Start of Block

(** go-cache's documentation: an item set with a positive duration is served
    until it runs out and not after; [Delete] removes a key; [Items] is a copy
    of the unexpired items. *)
Class InternalCacheSpec (C : Type) `{!InternalCacheProvider C} := {
  get_new t k : c_Get t k c_New = None;
  get_set_live now now' k s d c :
    now <= now' < now + d -> c_Get now' k (c_Set now k s d c) = Some s;
  get_set_expired now now' k s d c :
    0 < d -> now + d < now' -> c_Get now' k (c_Set now k s d c) = None;
  get_set_value now now' k s d c s' :
    c_Get now' k (c_Set now k s d c) = Some s' -> s' = s;
  get_set_ne now now' k k' s d c :
    k <> k' -> c_Get now' k' (c_Set now k s d c) = c_Get now' k' c;
  get_delete now k c : c_Get now k (c_Delete k c) = None;
  get_delete_ne now k k' c : k <> k' -> c_Get now k' (c_Delete k c) = c_Get now k' c;
  items_get now k c : c_Items now c !! k = c_Get now k c;
  get_expiry now now' k c s :
    now <= now' -> c_Get now' k c = Some s -> c_Get now k c = Some s
}.

Class StorageProvider (S : Type) := {
  st_Get : Z -> M S (option APISession);
  st_GetAll : time -> M S (list APISession);
  st_Save : APISession -> M S Z;
  st_Delete : Z -> M S unit;
  st_DeleteExpired : time -> M S unit;
  st_DeleteAllByUser : string -> M S unit;
  st_DeleteByID : string -> Z -> M S unit
}.

(** ** SqliteProvider (sqlite.go) *)

Abbreviation sessions_table := (gmap Z APISession) (only parsing).

Section sqlite.
Context `{!SqlDatetime}.

Definition SqliteProvider_GetAll (now : time) : M (DB sessions_table) (list APISession) :=
  db_query (wrapf "unable to get api sessions from DB")
    (fun t => (filter (fun p => DATETIME now <= DATETIME (ExpiresAt p.2)) (map_to_list t)).*2).

Definition SqliteProvider_Get (sessionID : Z) : M (DB sessions_table) (option APISession) :=
  db_query (wrapf "unable to get api session from DB by token") (fun t => t !! sessionID).

(** The rowid SQLite gives to a row inserted without one: one more than the
    largest in use ([session_id] is an INTEGER PRIMARY KEY, without
    AUTOINCREMENT). *)
Definition next_rowid (t : sessions_table) : Z :=
  1 + foldr Z.max 0 (map_to_list t).*1.

Definition SqliteProvider_add (session : APISession) : M (DB sessions_table) Z :=
  db_call (wrapf "unable to create api session")
    (fun t => let id := next_rowid t in (id, <[id := with_id id session]> t)).

Definition SqliteProvider_update (session : APISession) : M (DB sessions_table) Z :=
  db_exec (wrapf "unable to update api session")
    (alter (fun _ => session) (SessionID session)) ;;;
  ret (SessionID session).

Definition SqliteProvider_Save (session : APISession) : M (DB sessions_table) Z :=
  if SessionID session =? 0 then SqliteProvider_add session else SqliteProvider_update session.

Definition SqliteProvider_Delete (sessionID : Z) : M (DB sessions_table) unit :=
  db_exec (wrapf "unable to delete api session by token") (delete sessionID).

Definition SqliteProvider_DeleteExpired (now : time) : M (DB sessions_table) unit :=
  db_exec (wrapf "unable to delete expired api sessions")
    (filter (fun p => ~ (DATETIME (ExpiresAt p.2) <= DATETIME now))).

Definition SqliteProvider_DeleteAllByUser (username : string) : M (DB sessions_table) unit :=
  db_exec raw_error (filter (fun p => ~ (as_Username p.2 = username))).

Definition SqliteProvider_DeleteByID (username : string) (sessionID : Z) : M (DB sessions_table) unit :=
  db_exec raw_error
    (filter (fun p => ~ (as_Username p.2 = username /\ p.1 = sessionID))).

End sqlite.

End of Block

Exercise description >> Would you please write out, exactly and with no other lines, the stretch of the listing above from the line containing "Definition SqliteProvider_update (session" through the line containing "to delete api"?

Solution for this exercise >>
Definition SqliteProvider_update (session : APISession) : M (DB sessions_table) Z :=
  db_exec (wrapf "unable to update api session")
    (alter (fun _ => session) (SessionID session)) ;;;
  ret (SessionID session).

Definition SqliteProvider_Save (session : APISession) : M (DB sessions_table) Z :=
  if SessionID session =? 0 then SqliteProvider_add session else SqliteProvider_update session.

Definition SqliteProvider_Delete (sessionID : Z) : M (DB sessions_table) unit :=
  db_exec (wrapf "unable to delete api session by token") (delete sessionID).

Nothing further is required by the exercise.